(Collected data entries)
---+---

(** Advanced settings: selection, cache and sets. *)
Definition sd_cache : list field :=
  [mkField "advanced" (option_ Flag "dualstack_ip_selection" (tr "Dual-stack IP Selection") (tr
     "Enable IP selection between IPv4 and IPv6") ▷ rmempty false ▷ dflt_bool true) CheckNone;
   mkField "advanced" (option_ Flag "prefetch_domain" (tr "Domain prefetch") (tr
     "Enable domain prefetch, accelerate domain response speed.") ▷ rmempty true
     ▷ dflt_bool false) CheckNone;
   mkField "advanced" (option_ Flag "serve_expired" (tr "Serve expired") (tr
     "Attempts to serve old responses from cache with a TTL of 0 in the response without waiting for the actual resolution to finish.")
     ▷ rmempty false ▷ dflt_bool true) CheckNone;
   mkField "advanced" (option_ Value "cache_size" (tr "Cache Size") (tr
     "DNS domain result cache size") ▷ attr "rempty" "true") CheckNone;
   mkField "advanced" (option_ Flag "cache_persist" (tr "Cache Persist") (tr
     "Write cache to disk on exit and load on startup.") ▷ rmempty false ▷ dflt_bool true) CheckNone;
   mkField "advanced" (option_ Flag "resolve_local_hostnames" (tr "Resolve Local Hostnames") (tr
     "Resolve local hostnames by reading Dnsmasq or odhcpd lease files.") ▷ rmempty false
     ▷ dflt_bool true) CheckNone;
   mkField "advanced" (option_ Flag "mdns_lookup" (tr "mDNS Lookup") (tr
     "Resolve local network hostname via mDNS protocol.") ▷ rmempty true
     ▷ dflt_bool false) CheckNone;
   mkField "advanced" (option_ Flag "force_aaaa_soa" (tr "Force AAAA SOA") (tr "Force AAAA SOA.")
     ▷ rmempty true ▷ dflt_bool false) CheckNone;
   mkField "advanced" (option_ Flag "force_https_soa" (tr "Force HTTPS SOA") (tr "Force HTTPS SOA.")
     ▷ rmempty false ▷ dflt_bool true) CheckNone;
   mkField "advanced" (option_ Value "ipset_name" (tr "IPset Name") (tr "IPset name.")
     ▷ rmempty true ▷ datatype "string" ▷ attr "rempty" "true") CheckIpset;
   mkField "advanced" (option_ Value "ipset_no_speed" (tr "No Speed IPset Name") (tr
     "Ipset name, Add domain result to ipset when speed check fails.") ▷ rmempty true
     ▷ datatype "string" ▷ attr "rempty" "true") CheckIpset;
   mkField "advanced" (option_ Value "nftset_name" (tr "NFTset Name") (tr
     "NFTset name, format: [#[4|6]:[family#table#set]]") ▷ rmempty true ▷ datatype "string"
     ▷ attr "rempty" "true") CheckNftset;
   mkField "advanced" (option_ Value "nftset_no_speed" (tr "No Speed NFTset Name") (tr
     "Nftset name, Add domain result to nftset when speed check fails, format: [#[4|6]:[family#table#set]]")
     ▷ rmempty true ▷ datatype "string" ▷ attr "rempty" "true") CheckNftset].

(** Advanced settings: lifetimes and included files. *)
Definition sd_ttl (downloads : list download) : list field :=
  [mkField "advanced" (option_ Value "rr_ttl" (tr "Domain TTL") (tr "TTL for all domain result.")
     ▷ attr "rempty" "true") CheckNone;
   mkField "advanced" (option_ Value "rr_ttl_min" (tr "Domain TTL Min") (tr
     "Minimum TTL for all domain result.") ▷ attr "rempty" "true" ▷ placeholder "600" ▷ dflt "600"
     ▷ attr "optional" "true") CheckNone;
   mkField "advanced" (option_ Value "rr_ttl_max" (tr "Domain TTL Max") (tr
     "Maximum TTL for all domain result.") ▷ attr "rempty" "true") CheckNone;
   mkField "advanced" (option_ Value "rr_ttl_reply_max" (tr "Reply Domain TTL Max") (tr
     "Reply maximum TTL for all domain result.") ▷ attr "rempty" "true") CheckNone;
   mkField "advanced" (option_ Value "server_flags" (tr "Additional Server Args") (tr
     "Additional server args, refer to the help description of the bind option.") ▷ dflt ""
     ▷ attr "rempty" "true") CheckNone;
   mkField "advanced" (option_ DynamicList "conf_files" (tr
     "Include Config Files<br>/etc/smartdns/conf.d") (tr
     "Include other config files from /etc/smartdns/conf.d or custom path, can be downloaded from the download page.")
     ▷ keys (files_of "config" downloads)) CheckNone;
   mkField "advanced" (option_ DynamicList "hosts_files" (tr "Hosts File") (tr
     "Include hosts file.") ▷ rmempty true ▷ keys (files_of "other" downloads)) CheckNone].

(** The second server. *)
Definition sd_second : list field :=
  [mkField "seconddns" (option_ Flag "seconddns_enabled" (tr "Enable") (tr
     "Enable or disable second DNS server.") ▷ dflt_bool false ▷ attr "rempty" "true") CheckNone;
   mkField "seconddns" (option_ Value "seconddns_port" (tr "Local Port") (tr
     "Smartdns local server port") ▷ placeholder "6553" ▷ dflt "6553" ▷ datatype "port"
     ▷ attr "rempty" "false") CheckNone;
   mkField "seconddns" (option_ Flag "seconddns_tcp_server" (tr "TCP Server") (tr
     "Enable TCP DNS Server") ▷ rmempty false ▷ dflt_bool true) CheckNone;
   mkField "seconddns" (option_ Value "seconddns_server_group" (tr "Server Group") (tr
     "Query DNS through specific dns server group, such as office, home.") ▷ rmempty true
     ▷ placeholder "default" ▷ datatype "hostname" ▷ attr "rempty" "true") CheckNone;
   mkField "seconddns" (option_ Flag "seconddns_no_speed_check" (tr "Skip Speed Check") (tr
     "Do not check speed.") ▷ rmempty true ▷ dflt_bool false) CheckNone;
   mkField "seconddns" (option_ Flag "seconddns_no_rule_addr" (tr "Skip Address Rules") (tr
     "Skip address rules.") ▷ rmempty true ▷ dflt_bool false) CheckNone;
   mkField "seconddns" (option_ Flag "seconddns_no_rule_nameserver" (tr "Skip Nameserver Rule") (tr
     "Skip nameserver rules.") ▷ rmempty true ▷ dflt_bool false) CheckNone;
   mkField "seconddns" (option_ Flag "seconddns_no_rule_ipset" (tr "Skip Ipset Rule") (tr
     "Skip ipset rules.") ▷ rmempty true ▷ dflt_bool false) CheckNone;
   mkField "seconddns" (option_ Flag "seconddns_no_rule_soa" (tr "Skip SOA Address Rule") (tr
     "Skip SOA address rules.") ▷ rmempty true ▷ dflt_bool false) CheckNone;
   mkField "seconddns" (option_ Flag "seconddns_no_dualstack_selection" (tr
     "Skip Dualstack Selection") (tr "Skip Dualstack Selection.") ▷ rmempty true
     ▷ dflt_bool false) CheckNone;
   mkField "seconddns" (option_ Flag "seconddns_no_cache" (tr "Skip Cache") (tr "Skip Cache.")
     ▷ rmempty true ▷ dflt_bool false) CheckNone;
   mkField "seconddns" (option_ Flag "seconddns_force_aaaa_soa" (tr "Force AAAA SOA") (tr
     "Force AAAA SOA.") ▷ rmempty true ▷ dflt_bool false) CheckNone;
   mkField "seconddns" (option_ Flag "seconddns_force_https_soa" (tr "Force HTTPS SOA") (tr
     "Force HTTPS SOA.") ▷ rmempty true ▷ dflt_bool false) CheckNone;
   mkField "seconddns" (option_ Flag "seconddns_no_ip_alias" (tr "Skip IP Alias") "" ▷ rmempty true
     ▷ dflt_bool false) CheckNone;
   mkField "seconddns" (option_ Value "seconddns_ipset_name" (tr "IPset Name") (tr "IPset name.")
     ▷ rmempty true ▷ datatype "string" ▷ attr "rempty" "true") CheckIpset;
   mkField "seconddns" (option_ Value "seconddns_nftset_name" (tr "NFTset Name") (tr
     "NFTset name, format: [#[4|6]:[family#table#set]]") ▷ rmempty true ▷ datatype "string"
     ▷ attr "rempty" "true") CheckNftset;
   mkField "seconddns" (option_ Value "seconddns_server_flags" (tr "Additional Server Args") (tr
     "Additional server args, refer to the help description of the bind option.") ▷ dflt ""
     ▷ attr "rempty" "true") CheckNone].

---+---

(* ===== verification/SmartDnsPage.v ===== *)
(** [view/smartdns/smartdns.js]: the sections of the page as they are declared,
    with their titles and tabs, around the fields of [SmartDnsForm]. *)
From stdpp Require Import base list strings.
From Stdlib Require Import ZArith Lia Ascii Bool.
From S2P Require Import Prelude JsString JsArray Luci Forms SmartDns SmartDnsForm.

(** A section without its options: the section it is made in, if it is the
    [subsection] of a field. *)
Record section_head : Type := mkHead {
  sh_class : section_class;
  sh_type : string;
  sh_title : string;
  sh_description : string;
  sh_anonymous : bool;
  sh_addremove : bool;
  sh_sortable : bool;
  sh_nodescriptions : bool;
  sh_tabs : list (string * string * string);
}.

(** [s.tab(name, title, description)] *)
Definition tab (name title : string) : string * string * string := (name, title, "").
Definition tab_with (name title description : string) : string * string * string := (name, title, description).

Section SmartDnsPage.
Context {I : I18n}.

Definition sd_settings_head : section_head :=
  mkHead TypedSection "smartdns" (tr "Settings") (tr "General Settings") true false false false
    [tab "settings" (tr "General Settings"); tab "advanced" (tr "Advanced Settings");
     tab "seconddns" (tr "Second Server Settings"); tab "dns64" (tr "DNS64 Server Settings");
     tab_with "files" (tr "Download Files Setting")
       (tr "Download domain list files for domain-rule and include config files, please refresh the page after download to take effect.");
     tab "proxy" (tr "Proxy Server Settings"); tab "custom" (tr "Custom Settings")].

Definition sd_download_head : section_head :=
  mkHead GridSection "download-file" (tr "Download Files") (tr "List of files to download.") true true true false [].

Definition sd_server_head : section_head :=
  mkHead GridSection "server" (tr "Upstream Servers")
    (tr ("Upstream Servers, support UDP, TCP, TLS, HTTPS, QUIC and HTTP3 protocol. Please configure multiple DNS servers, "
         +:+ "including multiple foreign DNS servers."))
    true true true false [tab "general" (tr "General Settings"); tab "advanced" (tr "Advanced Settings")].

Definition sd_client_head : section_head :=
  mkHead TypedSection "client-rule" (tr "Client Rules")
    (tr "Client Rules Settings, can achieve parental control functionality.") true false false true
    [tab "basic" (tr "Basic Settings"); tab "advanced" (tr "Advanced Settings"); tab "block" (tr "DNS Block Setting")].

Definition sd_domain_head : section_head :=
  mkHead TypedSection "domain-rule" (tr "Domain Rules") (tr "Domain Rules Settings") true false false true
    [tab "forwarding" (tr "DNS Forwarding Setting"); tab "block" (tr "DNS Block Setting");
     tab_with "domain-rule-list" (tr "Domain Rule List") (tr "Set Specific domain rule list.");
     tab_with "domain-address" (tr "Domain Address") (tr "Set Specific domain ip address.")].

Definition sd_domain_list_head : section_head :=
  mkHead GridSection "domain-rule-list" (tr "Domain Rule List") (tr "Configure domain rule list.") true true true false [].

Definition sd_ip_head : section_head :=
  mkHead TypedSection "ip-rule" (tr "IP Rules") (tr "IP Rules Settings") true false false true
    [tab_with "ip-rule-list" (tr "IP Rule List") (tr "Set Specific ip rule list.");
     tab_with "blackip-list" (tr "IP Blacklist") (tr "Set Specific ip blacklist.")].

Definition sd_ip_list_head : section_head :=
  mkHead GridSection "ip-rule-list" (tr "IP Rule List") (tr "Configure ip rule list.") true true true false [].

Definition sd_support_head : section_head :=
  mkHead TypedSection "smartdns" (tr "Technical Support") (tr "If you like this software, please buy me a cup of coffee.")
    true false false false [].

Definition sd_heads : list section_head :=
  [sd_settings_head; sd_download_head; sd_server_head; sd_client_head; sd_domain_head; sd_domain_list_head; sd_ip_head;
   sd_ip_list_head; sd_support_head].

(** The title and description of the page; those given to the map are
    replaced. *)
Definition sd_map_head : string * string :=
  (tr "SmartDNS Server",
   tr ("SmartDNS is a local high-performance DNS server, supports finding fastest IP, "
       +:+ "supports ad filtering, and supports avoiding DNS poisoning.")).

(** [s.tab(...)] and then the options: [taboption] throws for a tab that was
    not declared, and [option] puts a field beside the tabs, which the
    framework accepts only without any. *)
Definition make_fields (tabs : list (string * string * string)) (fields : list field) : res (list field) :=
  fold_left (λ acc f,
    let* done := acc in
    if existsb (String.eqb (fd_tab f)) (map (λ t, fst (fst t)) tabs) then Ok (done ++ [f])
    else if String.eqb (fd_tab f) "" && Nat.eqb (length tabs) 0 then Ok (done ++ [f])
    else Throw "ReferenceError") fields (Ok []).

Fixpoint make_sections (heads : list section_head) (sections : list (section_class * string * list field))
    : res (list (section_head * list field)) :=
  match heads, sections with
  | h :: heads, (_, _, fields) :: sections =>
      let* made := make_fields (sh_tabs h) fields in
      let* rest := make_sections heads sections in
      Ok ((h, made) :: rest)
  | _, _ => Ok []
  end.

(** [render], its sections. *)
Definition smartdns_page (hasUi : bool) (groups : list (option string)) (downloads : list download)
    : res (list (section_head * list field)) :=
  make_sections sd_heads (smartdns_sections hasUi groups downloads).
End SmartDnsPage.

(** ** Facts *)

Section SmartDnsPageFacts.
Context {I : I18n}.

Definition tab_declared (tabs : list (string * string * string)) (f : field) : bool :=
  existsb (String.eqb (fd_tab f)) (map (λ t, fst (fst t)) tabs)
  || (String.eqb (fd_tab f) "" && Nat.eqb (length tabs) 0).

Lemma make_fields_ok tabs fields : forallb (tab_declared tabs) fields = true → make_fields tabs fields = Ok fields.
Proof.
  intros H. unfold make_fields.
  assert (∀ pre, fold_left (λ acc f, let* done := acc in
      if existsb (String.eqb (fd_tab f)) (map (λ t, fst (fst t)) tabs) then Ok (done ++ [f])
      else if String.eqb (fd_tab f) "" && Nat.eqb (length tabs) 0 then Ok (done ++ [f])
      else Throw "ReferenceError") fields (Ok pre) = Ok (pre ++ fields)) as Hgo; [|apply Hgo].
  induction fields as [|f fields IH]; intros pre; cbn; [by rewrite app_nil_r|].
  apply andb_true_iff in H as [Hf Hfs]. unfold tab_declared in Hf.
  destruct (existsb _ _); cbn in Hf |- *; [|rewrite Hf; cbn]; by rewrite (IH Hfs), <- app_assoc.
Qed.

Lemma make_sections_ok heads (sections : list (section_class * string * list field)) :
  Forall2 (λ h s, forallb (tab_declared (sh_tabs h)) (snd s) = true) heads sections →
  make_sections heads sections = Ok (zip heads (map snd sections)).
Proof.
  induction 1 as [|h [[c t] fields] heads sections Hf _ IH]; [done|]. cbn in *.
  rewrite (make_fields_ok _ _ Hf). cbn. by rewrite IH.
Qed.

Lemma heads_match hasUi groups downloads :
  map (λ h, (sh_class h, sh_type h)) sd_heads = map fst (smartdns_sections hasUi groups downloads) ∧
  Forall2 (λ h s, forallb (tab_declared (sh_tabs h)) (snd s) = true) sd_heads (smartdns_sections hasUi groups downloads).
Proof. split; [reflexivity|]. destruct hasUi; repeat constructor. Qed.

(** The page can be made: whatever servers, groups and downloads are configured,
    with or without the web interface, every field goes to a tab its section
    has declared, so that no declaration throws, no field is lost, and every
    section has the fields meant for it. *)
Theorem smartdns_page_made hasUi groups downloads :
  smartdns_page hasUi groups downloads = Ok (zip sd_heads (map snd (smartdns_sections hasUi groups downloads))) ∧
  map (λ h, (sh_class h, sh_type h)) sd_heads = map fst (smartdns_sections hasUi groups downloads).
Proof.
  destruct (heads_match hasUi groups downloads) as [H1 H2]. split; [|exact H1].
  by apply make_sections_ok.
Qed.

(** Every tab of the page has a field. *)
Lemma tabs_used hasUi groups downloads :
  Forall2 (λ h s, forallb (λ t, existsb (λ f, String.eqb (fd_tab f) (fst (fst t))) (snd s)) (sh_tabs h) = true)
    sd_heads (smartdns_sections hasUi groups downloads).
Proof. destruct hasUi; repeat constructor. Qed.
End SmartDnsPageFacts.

---+---

__YOUR INSTRUCTIONS__:
Where the word "prefetch" shows up in a line of the entries above, copy that line.

__EXERCISE OUTPUT__:
   mkField "advanced" (option_ Flag "prefetch_domain" (tr "Domain prefetch") (tr
     "Enable domain prefetch, accelerate domain response speed.") ▷ rmempty true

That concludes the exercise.